| LISTED RECORDS |
(** [_parse_type] fails in three cases only: a [Decimal] class without
    [numeric_scale]; a class outside the five families it knows; and a
    [Float] class with a negative precision on which [math.log] raises
    (the float [2**p] has underflowed to [0.0]).  A type representation
    that the dialect's table does not list never fails: it gives
    [UnknownColType] with the representation kept. *)
Theorem parse_type_raises_iff (math_log : Z -> Z -> R)
    (math_log_neg : Z -> result R) (self : Database)
    (table_path : DbPath) (col_name type_repr : string)
    (datetime_precision numeric_precision numeric_scale : option Z) :
  ((exists e,
      _parse_type math_log math_log_neg self table_path col_name type_repr
        datetime_precision numeric_precision numeric_scale = Raise e)
   <->
   (_parse_type_repr self type_repr = Some DecimalClass /\ numeric_scale = None) \/
   (exists cls, _parse_type_repr self type_repr = Some (OtherClass cls)) \/
   (_parse_type_repr self type_repr = Some FloatClass /\
    exists p e,
      p = match numeric_precision with
          | Some p' => p'
          | None => DEFAULT_NUMERIC_PRECISION
          end /\
      p < 0 /\ math_log_neg p = Raise e)) /\
  (_parse_type_repr self type_repr = None ->
   _parse_type math_log math_log_neg self table_path col_name type_repr
     datetime_precision numeric_precision numeric_scale
   = Ok (UnknownColType type_repr)).
Proof.
  unfold _parse_type.
  destruct (_parse_type_repr self type_repr) as [[cls | | | | | cls] |];
    (split; [| try discriminate; reflexivity]).
  - split; [intros [e H]; discriminate |].
    intros [[H _] | [[c H] | [H _]]]; discriminate.
  - split; [intros [e H]; discriminate |].
    intros [[H _] | [[c H] | [H _]]]; discriminate.
  - destruct numeric_scale as [sc |].
    + split; [intros [e H]; discriminate |].
      intros [[_ H] | [[c H] | [H _]]]; discriminate.
    + split; [intros _; now left | intros _; eexists; reflexivity].
  - set (p := match numeric_precision with
              | Some p' => p'
              | None => DEFAULT_NUMERIC_PRECISION
              end).
    unfold convert_db_precision.
    destruct (0 <=? p) eqn:Hp.
    + apply Z.leb_le in Hp. split; [intros [e H]; discriminate |].
      intros [[H _] | [[c H] | [_ [p' [e [-> [Hneg _]]]]]]]; try discriminate.
      fold p in Hneg. lia.
    + apply Z.leb_gt in Hp.
      destruct (math_log_neg p) as [y | e] eqn:Hlog; simpl.
      * split; [intros [e H]; discriminate |].
        intros [[H _] | [[c H] | [_ [p' [e [-> [_ He]]]]]]]; try discriminate.
        fold p in He. congruence.
      * split; [| intros _; eexists; reflexivity].
        intros _. right. right. split; [reflexivity |].
        exists p, e. auto.
  - split; [intros [e H]; discriminate |].
    intros [[H _] | [[c H] | [H _]]]; discriminate.
  - split; [intros _; right; left; eauto | intros _; eexists; reflexivity].
  - split; [intros [e H]; discriminate |].
    intros [[H _] | [[c H] | [H _]]]; discriminate.
Qed.

Lemma parse_type_raises_iff_witness :
  exists e,
    _parse_type exact_log exact_log_neg db_all_types ["public"; "t"] "x" "real"
      None (Some (-2000)) None = Raise e.
Proof.
  apply (proj2 (proj1 (parse_type_raises_iff exact_log exact_log_neg db_all_types
                         ["public"; "t"] "x" "real" None (Some (-2000)) None))).
  right. right. split; [reflexivity |].
  exists (-2000), (mk_exn ValueError "math domain error").
  split; [reflexivity | split; [lia | reflexivity]].
Defined.

(** A column of a [Float] class gets as precision the number of decimal
    digits of its binary precision, [floor(log10(2^p))], where [p] is
    [numeric_precision] or, when that is [NULL], the default 24 (which
    gives 7 digits); this holds for [p] in [1..128] and a [math.log] within
    [1/256] of the exact logarithm. *)
Theorem parse_type_float_digits (math_log : Z -> Z -> R)
    (math_log_neg : Z -> result R) (self : Database)
    (table_path : DbPath) (col_name type_repr : string)
    (datetime_precision numeric_precision numeric_scale : option Z) (p : Z) :
  _parse_type_repr self type_repr = Some FloatClass ->
  p = match numeric_precision with
      | Some p' => p'
      | None => DEFAULT_NUMERIC_PRECISION
      end ->
  1 <= p <= 128 ->
  (Rabs (math_log (2 ^ p)%Z 10%Z - ln (IZR (2 ^ p)) / ln 10) <= 1 / 256)%R ->
  _parse_type math_log math_log_neg self table_path col_name type_repr
    datetime_precision numeric_precision numeric_scale
  = Ok (Float (floor_log10 (2 ^ p))) /\
  (numeric_precision = None -> floor_log10 (2 ^ p) = 7).
Proof.
  intros Hcls Hp Hrange Hnear. split.
  - unfold _parse_type, convert_db_precision. rewrite Hcls, <- Hp.
    replace (0 <=? p) with true by (symmetry; apply Z.leb_le; lia).
    now rewrite (convert_digits_floor_log10 math_log p Hrange Hnear).
  - intros Hnone. rewrite Hnone in Hp. subst p. reflexivity.
Qed.

Lemma parse_type_float_digits_witness :
  _parse_type exact_log exact_log_neg db_all_types ["public"; "t"] "x" "real"
    None (Some 53) None
  = Ok (Float 15).
Proof.
  refine (proj1 (parse_type_float_digits exact_log exact_log_neg db_all_types ["public"; "t"]
                   "x" "real" None (Some 53) None 53 eq_refl eq_refl _ _)).
  - lia.
  - unfold exact_log. rewrite Rminus_diag, Rabs_R0. lra.
Defined.

(** ** The result shapes of [Database.query] *)

Lemma map_result_one_iff {A : Type} (rows : list (list A)) (l : list A) :
  map_result _one rows = Ok l <-> rows = map (fun v => [v]) l.
Proof.
  revert l. induction rows as [| r rows IH]; intros l; simpl.
  - split.
    + intros H. injection H as <-. reflexivity.
    + destruct l; [reflexivity | discriminate].
  - destruct r as [| v [| v' r']]; simpl.
    + split; [discriminate | destruct l; discriminate].
    + destruct (map_result _one rows) as [ys |] eqn:E; simpl.
      * split.
        -- intros H. injection H as <-. simpl. f_equal. now apply IH.
        -- destruct l as [| x l]; [discriminate |]. simpl. intros H.
           injection H as -> Hrows. f_equal. f_equal.
           apply IH in Hrows. congruence.
      * split; [discriminate |].
        destruct l as [| x l]; [discriminate |]. simpl. intros H.
        injection H as -> Hrows. apply IH in Hrows. discriminate.
    + split; [discriminate | destruct l; discriminate].
Qed.

Lemma map_result_one_raises {A : Type} (rows : list (list A)) (e : exn) :
  map_result _one rows = Raise e -> exn_class e = ValueError.
Proof.
  induction rows as [| r rows IH]; simpl; [discriminate |].
  destruct r as [| v [| v' r']]; simpl.
  - intros H. now injection H as <-.
  - destruct (map_result _one rows); simpl; [discriminate |].
    intros H. injection H as <-. now apply IH.
  - intros H. now injection H as <-.
Qed.

Section QueryShapes.

Variable compile : Database -> Sql -> string.
Variable int_of_text : string -> result Z.

(** An [int] query gives a value only when the answer is one row with one
    column; the value is then [None] or an integer. *)
Theorem query_int_needs_single_scalar (self : Database) (answer : string)
    (sql_ast : Sql) (q : QueryResult) :
  query compile int_of_text self answer sql_ast RT_int = Ok q ->
  (exists v, _query self (compile self sql_ast) = Ok (Some [[v]])) /\
  (q = QNone \/ exists i, q = QInt i).
Proof.
  unfold query.
  destruct (confirm_interactive compile self answer sql_ast); simpl; [| discriminate].
  destruct (_query self (compile self sql_ast)) as [[rows |] |]; simpl;
    try discriminate.
  destruct rows as [| [| v [| v' r]] [| r' rows]]; simpl; try discriminate.
  intros H. split; [eauto |].
  destruct v; simpl in H.
  - injection H as <-. now left.
  - injection H as <-. right. eauto.
  - injection H as <-. right. eauto.
  - destruct (int_of_text s); simpl in H; [| discriminate].
    injection H as <-. right. eauto.
Qed.

(** A [tuple] query gives the row exactly when the answer is one row; any
    other number of rows fails the assertion. *)
Theorem query_tuple_single_row (self : Database) (answer : string)
    (sql_ast : Sql) (rows : list Row) :
  confirm_interactive compile self answer sql_ast = Ok tt ->
  _query self (compile self sql_ast) = Ok (Some rows) ->
  (forall r,
     query compile int_of_text self answer sql_ast RT_tuple = Ok (QRow r)
     <-> rows = [r]) /\
  (List.length rows <> 1%nat ->
   raises (query compile int_of_text self answer sql_ast RT_tuple) AssertionError).
Proof.
  intros Hgate Hres. unfold query. rewrite Hgate. simpl. rewrite Hres. simpl.
  destruct rows as [| r0 [| r1 rows]]; split.
  - intros r. split; discriminate.
  - intros _. eexists. reflexivity.
  - intros r. split; intros H; injection H as ->; reflexivity.
  - simpl. congruence.
  - intros r. split; discriminate.
  - intros _. eexists. reflexivity.
Qed.

(** A [List[int]] or [List[str]] query gives the list of the sole values
    of the rows, in order, exactly when every row has one column; a row of
    another width raises [ValueError]. *)
Theorem query_list_of_scalars (self : Database) (answer : string)
    (sql_ast : Sql) (rows : list Row) (res_type : ResType) :
  res_type = RT_List_int \/ res_type = RT_List_str ->
  confirm_interactive compile self answer sql_ast = Ok tt ->
  _query self (compile self sql_ast) = Ok (Some rows) ->
  (forall l,
     query compile int_of_text self answer sql_ast res_type = Ok (QScalars l)
     <-> rows = map (fun v => [v]) l) /\
  ((exists l, query compile int_of_text self answer sql_ast res_type = Ok (QScalars l)) \/
   raises (query compile int_of_text self answer sql_ast res_type) ValueError).
Proof.
  intros Hrt Hgate Hres.
  assert (Hq : query compile int_of_text self answer sql_ast res_type =
               (l <- map_result _one rows ;; Ok (QScalars l))).
  { unfold query. rewrite Hgate. simpl. rewrite Hres.
    destruct Hrt as [-> | ->]; reflexivity. }
  rewrite Hq. split.
  - intros l. pose proof (map_result_one_iff rows l) as Hm.
    destruct (map_result _one rows) as [l0 |]; simpl; split; intros H.
    + injection H as ->. now apply Hm.
    + apply Hm in H. congruence.
    + discriminate.
    + apply Hm in H. discriminate.
  - destruct (map_result _one rows) as [l | e] eqn:E; simpl; [left; eauto |].
    right. apply map_result_one_raises in E.
    destruct e as [cls msg]. simpl in E. subst cls. eexists. reflexivity.
Qed.

(** The interactive gate.  Outside interactive mode, and for a statement
    that is not a [Select], the user's answer is never consulted.  In
    interactive mode, a [Select] whose [EXPLAIN] ran is abandoned with
    [SystemExit(1)] when the answer, in lower case, is neither [y] nor
    [yes], whatever result type was asked for. *)
Theorem query_interactive_gate (self : Database) (sql_ast : Sql)
    (res_type : ResType) :
  (_interactive self = false \/ is_Select sql_ast = false ->
   forall answer answer',
     query compile int_of_text self answer sql_ast res_type =
     query compile int_of_text self answer' sql_ast res_type) /\
  (_interactive self = true -> is_Select sql_ast = true ->
   (exists plan, _query self (compile self (Explain sql_ast)) = Ok plan) ->
   forall answer,
     str_in (lower answer) ["y"; "yes"] = false ->
     query compile int_of_text self answer sql_ast res_type
     = Raise (mk_exn SystemExit "1")).
Proof.
  split.
  - intros Hoff answer answer'. unfold query, confirm_interactive.
    destruct Hoff as [-> | ->]; [reflexivity | now rewrite andb_false_r].
  - intros Hon Hsel [plan Hplan] answer Hno.
    unfold query, confirm_interactive. rewrite Hon, Hsel. simpl.
    rewrite Hplan. simpl. unfold str_in in Hno. simpl in Hno.
    rewrite Hno. reflexivity.
Qed.

End QueryShapes.

Lemma query_int_needs_single_scalar_witness :
  (exists v, _query db_null_sum (compile_text db_null_sum (SqlCode "SELECT sum(x) FROM t"))
             = Ok (Some [[v]])) /\
  (QNone = QNone \/ exists i, QNone = QInt i).
Proof.
  apply (query_int_needs_single_scalar compile_text int_of_text_never
           db_null_sum "" (SqlCode "SELECT sum(x) FROM t") QNone).
  reflexivity.
Defined.

Lemma query_tuple_single_row_witness :
  raises (query compile_text int_of_text_never db_two_rows ""
            (SqlCode "SELECT x FROM t") RT_tuple) AssertionError.
Proof.
  apply (proj2 (query_tuple_single_row compile_text int_of_text_never
                  db_two_rows "" (SqlCode "SELECT x FROM t")
                  [[SqlInt 1]; [SqlInt 2]] eq_refl eq_refl)).
  simpl. lia.
Defined.

Lemma query_list_of_scalars_witness :
  query compile_text int_of_text_never db_two_rows ""
    (SqlCode "SELECT x FROM t") RT_List_int
  = Ok (QScalars [SqlInt 1; SqlInt 2]).
Proof.
  apply (proj1 (query_list_of_scalars compile_text int_of_text_never
                  db_two_rows "" (SqlCode "SELECT x FROM t")
                  [[SqlInt 1]; [SqlInt 2]] RT_List_int
                  (or_introl eq_refl) eq_refl eq_refl)).
  reflexivity.
Defined.

Lemma query_interactive_gate_witness :
  query compile_text int_of_text_never db_interactive "no"
    (Select [SqlCode "x"] (TableName ["t"]) None) RT_int
  = Raise (mk_exn SystemExit "1").
Proof.
  apply (proj2 (query_interactive_gate compile_text int_of_text_never
                  db_interactive (Select [SqlCode "x"] (TableName ["t"]) None) RT_int)
           eq_refl eq_refl).
  - eexists. reflexivity.
  - reflexivity.
Defined.

(** ** Running a statement on a connection *)

Lemma prefix_iff (p s : string) :
  String.prefix p s = true <-> exists rest, s = p ++ rest.
Proof.
  revert s. induction p as [| c p IH]; intros s; simpl.
  - destruct s; split; eauto.
  - destruct s as [| c' s]; [split; [discriminate | intros [rest H]; discriminate] |].
    simpl. destruct (ascii_dec c c') as [-> | Hne].
    + split.
      * intros H. apply IH in H. destruct H as [rest ->]. now exists rest.
      * intros [rest H]. injection H as H. apply IH. now exists rest.
    + split; [discriminate |]. intros [rest H]. injection H as H _. congruence.
Qed.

| ABOUT THIS TASK |
Please return only the lines from the one with "- destruct s as" through the end of the listing, each exactly as written, first and last included.

| TASK RESPONSE |
  - destruct s as [| c' s]; [split; [discriminate | intros [rest H]; discriminate] |].
    simpl. destruct (ascii_dec c c') as [-> | Hne].
    + split.
      * intros H. apply IH in H. destruct H as [rest ->]. now exists rest.
      * intros [rest H]. injection H as H. apply IH. now exists rest.
    + split; [discriminate |]. intros [rest H]. injection H as H _. congruence.
Qed.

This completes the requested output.